Now, she stared up at him, feeling as though she were seeing him for the very first time, wondering how he could have turned on her. “How could you-”

“Not me.” A look of horror came over his face.

“Who else?” It couldn’t have been anyone else.

He didn’t answer.

“Who else knew?”

“There was a confidential file.”

“You wrote it down?”

Blind trusts and numbered companies from here to Switzerland, and he wrote it down?

His eyes turned bleak, and he raked a hand through his hair. “Joan, I am so…”

She wanted to rant. She wanted to rave.

But she knew that wouldn’t change a thing. All she could control now was how she reacted.

She called on every ounce of composure she could muster and compressed her lips. She had to think. There had to be something they could do, some way to salvage the situation.

“Who else knows?” she asked hoarsely. There was her sister, obviously. There was Anthony. There was the person with the confidential file and two lawyers in Atlanta.

Anthony glanced down at his feet and shifted.

“Who knows?” she repeated. She’d figure out exactly what they were dealing with, and they’d take steps to control the problem.

He glanced back up. And then he sighed. “The greater readership of The New York Times.
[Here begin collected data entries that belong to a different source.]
(** The constructor: the disc is mounted, then the root directory is loaded. *)
Definition new_volume (v : BD.BDVirtualDevice) (d : D) (h : heap) (s_root : Z) : res volume :=
  f ← mount v d;
  let this := next h in
  initInodes (mkVolume f (set_next (this + 1) h) ∅ this s_root 0 [] [] [] ∅).

Definition createInode s (dentry type : Z) : res (volume * Z) :=
  let mode := if type =? Inode.I_FILE then Z.lor 0x01ff 0x8000
              else if type =? Inode.I_DIR then Z.lor 0x01ff 0x4000 else 0x01ff in
  let f := disc_ s in
  '(sm, i_num) ← allocInode (round (inode_bitmap_ (storage_manager_ f))) (storage_manager_ f);
  '(f, i) ← Inode.new (set_storage sm f) mode 0 0 (local_array (NUM_ZONES (header f))) i_num;
  let '(s, inode) := new_obj i (set_disc_ f s) in
  s ← all_inodes_add_inode s inode;
  s ← writeInode s inode;
  s ← (if type =? Inode.I_DIR then '(s, inode_init) ← mkdir s inode dentry; _ ← kassert (inode_init =? 0); Val s
       else if type =? Inode.I_FILE then '(s, inode_init) ← mkfile s inode dentry; _ ← kassert (inode_init =? 0); Val s
       else Val s);
  Val (s, inode).

Fixpoint delete_dentries (h : heap) (l : list Z) : res heap :=
  match l with
  | [] => Val h
  | a :: l => h ← delete_dentry h a; delete_dentries h l
  end.

(** [~MinixFSInode] *)
Definition delete_obj s (inode : Z) : res volume :=
  o ← deref (objs s) inode;
  h ← delete_dentries (heap_ s) (other_dentries_ o);
  Val (set_objs (delete inode (objs s)) (set_heap h s)).

Definition delete_inode s (inode : Z) : res volume :=
  o ← deref (objs s) inode;
  _ ← kassert (i_dentry_ o =? 0);
  _ ← kassert (negb (bool_decide (inode ∈ used_inodes_ s)));
  s ← all_inodes_remove_inode s inode;
  _ ← kassert (bool_decide (i_files_ o = []));
  let i_num := Inode.i_num_ (node o) in
  f ← Zone.freeZones (disc_ s) (Inode.i_zones_ (node o));
  sm ← freeInode (storage_manager_ f) i_num;
  let f := set_storage sm f in
  let sb := header f in
  '(f, _) ← writeBytes f (Zone.inode_block sb i_num) (Zone.inode_offset sb i_num) (INODE_SIZE sb) (local_array (INODE_SIZE sb));
  delete_obj (set_disc_ f s) inode.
She staggered back. “It’s…”

“In the paper. Yesterday.”

Oh, no. No, no.

“And CNN picked it up this morning.”

The room spun around her. “I think I’m going to throw up.”

Anthony stepped forward, his hands closing around her shoulders. “Take a deep breath.”

“That won’t help.” They’d still know. They’d all still know.

And it was her own fault. She’d grown complacent. After ten years, she thought she was home free. She thought the secret would stay locked forever behind the corporate screen Anthony had built.